++++ The records

(* ===== verification/LocalRoundtrip.v ===== *)
(** * The CUDA backend: reading back what was put

    A put that runs alone returns, and every slot it accepts can be read. *)

From S2P Require Import Prelude HostMem Types Region Memory MemoryCopy Pinned Text Numa Topology Cuda LocalCopy Local LocalInv LocalEvict LocalSections LocalTransfer LocalSteps LocalTheorems LocalRun LocalPut.

Section Roundtrip.
Context `{BuildProfile} (inner : LocalInner) (dr : CudaSys).

(** A replica that is still in the metadata keeps its bytes through any execution. *)
Lemma replica_holds_steps c c' bs r :
  rtc (local_step inner) c c' → cfg_ok c → lr_data r ∈ object_arcs (ls_objects (cf_st c')) →
  replica_holds (cf_st c) (cf_heap c) bs r → replica_holds (cf_st c') (cf_heap c') bs r.
Proof.
  intros Hr Hok Hlive (numa & b & n & p & Ha & Hp & Hd & Ht & Hl & Hb). destruct (local_steps_ok inner c c' Hr Hok) as [[Hok' _] Hev].
  destruct (lk_live _ _ _ Hok' (lr_data r)) as [[d' n'] Ha']; [apply elem_of_app; by left|].
  destruct (arc_stable inner c c' _ _ n d' n' Hr Hok Ha Ha') as [-> Hbytes].
  destruct (pool_place_Some _ _ _ _ Hev Hp) as (p' & Hp' & Hpl). exists numa, b, n', p'. do 5 (split; [done|]).
  assert (buf_addr p' b = buf_addr p b) as -> by (unfold pool_place in Hpl; unfold buf_addr; congruence).
  rewrite <- Hb. apply bytes_at_ext. intros x Hx. by eapply (Hbytes numa b p x).
Qed.

Lemma slot_arcs_live st key i s r : slot_at st key i = Some s → r ∈ sl_replicas s → lr_data r ∈ object_arcs (ls_objects st).
Proof.
  unfold slot_at. intros (o & Ho & Hs)%bind_Some Hr. rewrite (object_arcs_delete _ _ _ Ho). apply elem_of_app. left.
  apply list_elem_of_fmap_2. by eapply elem_of_object_replicas.
Qed.

(** A slot left alone keeps its bytes through any execution. *)
Lemma slot_holds_steps c c' key i bs :
  rtc (local_step inner) c c' → cfg_ok c → slot_at (cf_st c') key i = slot_at (cf_st c) key i →
  slot_holds (cf_st c) (cf_heap c) key i bs → slot_holds (cf_st c') (cf_heap c') key i bs.
Proof.
  intros Hr Hok Heq (s & Hs & Hne & Hall). exists s. rewrite Heq. split; [done|]. split; [done|].
  rewrite Forall_forall in Hall |- *. intros r Hin. eapply replica_holds_steps; [done|done| |by apply Hall].
  rewrite <- Heq in Hs. by eapply slot_arcs_live.
Qed.

Lemma unclaim_spec key i st o s :
  ls_objects st !! key = Some o → lo_slots o !! i = Some s →
  unclaim key i st = Ret (set_objects (<[key := mkLocalObject (lo_spec o) (<[i := mkLocalSlot (sl_replicas s) false]> (lo_slots o))]> (ls_objects st)) st).
Proof. intros Hk Hs. unfold unclaim. by rewrite Hk, Hs. Qed.

(** One turn of phase 2 on a claimed slot, the claim given up on an error. *)
Lemma put_turn_ok {stale} key i ps st h o s :
  local_ok [] [] st → layout_ok (ls_pools st) h → queues_at stale st → put_slot_pre inner dr st h ps →
  ls_objects st !! key = Some o → lo_slots o !! i = Some s → sl_replicas s = [] →
  (∃ h' st' r o', ('(w, st, r) ← local_put_slot inner dr key i ps (mkLocalWorld h []) st;
                  st ← (if is_ok r then Ret st else unclaim key i st); Ret (w, st, r)) = Ret (mkLocalWorld h' [], st', r) ∧
    local_ok [] [] st' ∧ layout_ok (ls_pools st') h' ∧ queues_at stale st' ∧ evolves st st' ∧ outside_same (ls_pools st) h h' ∧
    ls_objects st' !! key = Some o' ∧ lo_spec o' = lo_spec o ∧ length (lo_slots o') = length (lo_slots o) ∧
    (∀ j, j ≠ i → lo_slots o' !! j = lo_slots o !! j) ∧
    is_ok r = slot_fits key ps st ∧
    (is_ok r = true → slot_holds st' h' key i (segs_contents h (iov_segs (ps_src ps)))) ∧
    shrinks key st st' ∧ ∃ s', lo_slots o' !! i = Some s' ∧ sl_writing s' = false ∧
      ∀ e, r = Err e → sl_replicas s' = [] ∧ (err_kind e = NoSpace ∨ err_kind e = InvalidInput)) ∨
  stale = true ∧ local_put_slot inner dr key i ps (mkLocalWorld h []) st = Panicked ∧ slot_fits key ps st = false.
Proof.
  intros Hok Hly Hq Hpre Hk Hs Hempty.
  destruct (local_put_slot_ok inner dr key i ps st h o s Hok Hly Hq Hpre Hk Hs) as [(h' & st1 & r & -> & Hok1 & Hly1 & Hq1 & Hev1 & Hout & Hfits & Hr & Hsh)|?]; [left|by right].
  cbn [mbind outcome_bind]. apply lookup_lt_Some in Hs as Hlt. destruct r as [u|e]; cbn [is_ok].
  - destruct Hr as (rs & Hk1 & Hne & Hall). eexists h', st1, (Ok u), _. split; [done|]. do 5 (split; [done|]). split; [exact Hk1|]. split; [done|].
    simpl. split; [by rewrite length_insert|]. split; [intros j Hj; by rewrite list_lookup_insert_ne|]. split; [done|]. split.
    + intros _. eexists. unfold slot_at. rewrite Hk1. simpl. rewrite list_lookup_insert_eq by done. split; [done|].
      simpl. rewrite Hempty. by split.
    + split; [done|]. eexists. rewrite list_lookup_insert_eq by done. by split_and!.
  - destruct Hr as [Hr Hkind]. rewrite (unclaim_spec key i st1 o s Hr Hs). cbn [mbind outcome_bind]. eexists h', _, (Err e), _. split; [done|].
    destruct (unclaim_ok [] [] key i st1 _ Hok1 (unclaim_spec key i st1 o s Hr Hs)) as [Hok2 Hev2].
    split; [done|]. split; [done|]. split.
    { destruct Hq1 as [H1 H2]. split; simpl; [done|]. intros Hst d q Hd. eapply entries_valid_insert; [exact Hr|simpl; by rewrite length_insert|by eapply H2]. }
    split; [by etrans|]. split; [done|]. split; [simpl; by rewrite lookup_insert_eq|]. simpl. split; [done|]. split; [by rewrite length_insert|].
    split; [intros j Hj; by rewrite list_lookup_insert_ne|]. split; [done|]. split; [done|]. split.
    { eapply shrinks_trans; [exact Hok|exact Hev1|done|]. apply shrinks_same. intros k Hne. simpl. by rewrite lookup_insert_ne. }
    eexists. rewrite list_lookup_insert_eq by done. split; [done|]. split; [done|]. intros e' [= <-]. by split.
Qed.

Lemma put_slot_pre_step st st' h h' ps :
  evolves st st' → outside_same (ls_pools st) h h' → put_slot_pre inner dr st h ps →
  put_slot_pre inner dr st' h' ps ∧ segs_contents h' (iov_segs (ps_src ps)) = segs_contents h (iov_segs (ps_src ps)).
Proof.
  intros Hev Hout [Hd Hl Hs]. split.
  - constructor; [done|done|]. intros d Hdev. eapply put_src_evolves; [done|]. eapply put_src_outside; [done|]. by apply Hs.
  - destruct (option_map iov_device (ps_src ps !! 0%nat)) as [d|]; [|done]. specialize (Hs d eq_refl).
    eapply segs_outside; [done|apply Hs|apply Hs].
Qed.

(** A slot after phase 2 and its answer: one that was claimed is written or empty,
    another is as it was. *)
Definition slot_answered (claimed : bool) (s s' : LocalSlot) (r : Result unit) : Prop :=
  if claimed then sl_writing s' = false ∧ ∀ e, r = Err e → sl_replicas s' = [] ∧ (err_kind e = NoSpace ∨ err_kind e = InvalidInput)
  else s' = s ∧ ∃ e, r = Err e ∧ err_kind e = AlreadyExists.

(** What phase 2 leaves behind. *)
Definition local_put_done (stale : bool) (key : bytes) (writable : list bool) (i : nat) (slots : list PutSlot) (rs : RpPut) (st st' : LocalState) (h h' : heap) : Prop :=
  local_ok [] [] st' ∧ layout_ok (ls_pools st') h' ∧ queues_at stale st' ∧ evolves st st' ∧ outside_same (ls_pools st) h h' ∧
  length rs = length slots ∧ (∃ o o', ls_objects st !! key = Some o ∧ ls_objects st' !! key = Some o' ∧ lo_spec o' = lo_spec o ∧ length (lo_slots o') = length (lo_slots o)) ∧
  (∀ j, (j < i)%nat → slot_at st' key j = slot_at st key j) ∧
  (∀ k ps, slots !! k = Some ps → rs !! k = Some (Ok tt) → slot_holds st' h' key (i + k) (segs_contents h (iov_segs (ps_src ps)))) ∧
  shrinks key st st' ∧
  ∀ k r, rs !! k = Some r → ∃ b s s', writable !! (i + k)%nat = Some b ∧ slot_at st key (i + k) = Some s ∧
    slot_at st' key (i + k) = Some s' ∧ slot_answered b s s' r.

++++++++

• **Your objective**
When you reach the line that contains "destruct (lk_live _", stop; output it and every line before it from the start of the data, exactly as written.

• **Result of this task**
(* ===== verification/LocalRoundtrip.v ===== *)
(** * The CUDA backend: reading back what was put

    A put that runs alone returns, and every slot it accepts can be read. *)

From S2P Require Import Prelude HostMem Types Region Memory MemoryCopy Pinned Text Numa Topology Cuda LocalCopy Local LocalInv LocalEvict LocalSections LocalTransfer LocalSteps LocalTheorems LocalRun LocalPut.

Section Roundtrip.
Context `{BuildProfile} (inner : LocalInner) (dr : CudaSys).

(** A replica that is still in the metadata keeps its bytes through any execution. *)
Lemma replica_holds_steps c c' bs r :
  rtc (local_step inner) c c' → cfg_ok c → lr_data r ∈ object_arcs (ls_objects (cf_st c')) →
  replica_holds (cf_st c) (cf_heap c) bs r → replica_holds (cf_st c') (cf_heap c') bs r.
Proof.
  intros Hr Hok Hlive (numa & b & n & p & Ha & Hp & Hd & Ht & Hl & Hb). destruct (local_steps_ok inner c c' Hr Hok) as [[Hok' _] Hev].
  destruct (lk_live _ _ _ Hok' (lr_data r)) as [[d' n'] Ha']; [apply elem_of_app; by left|].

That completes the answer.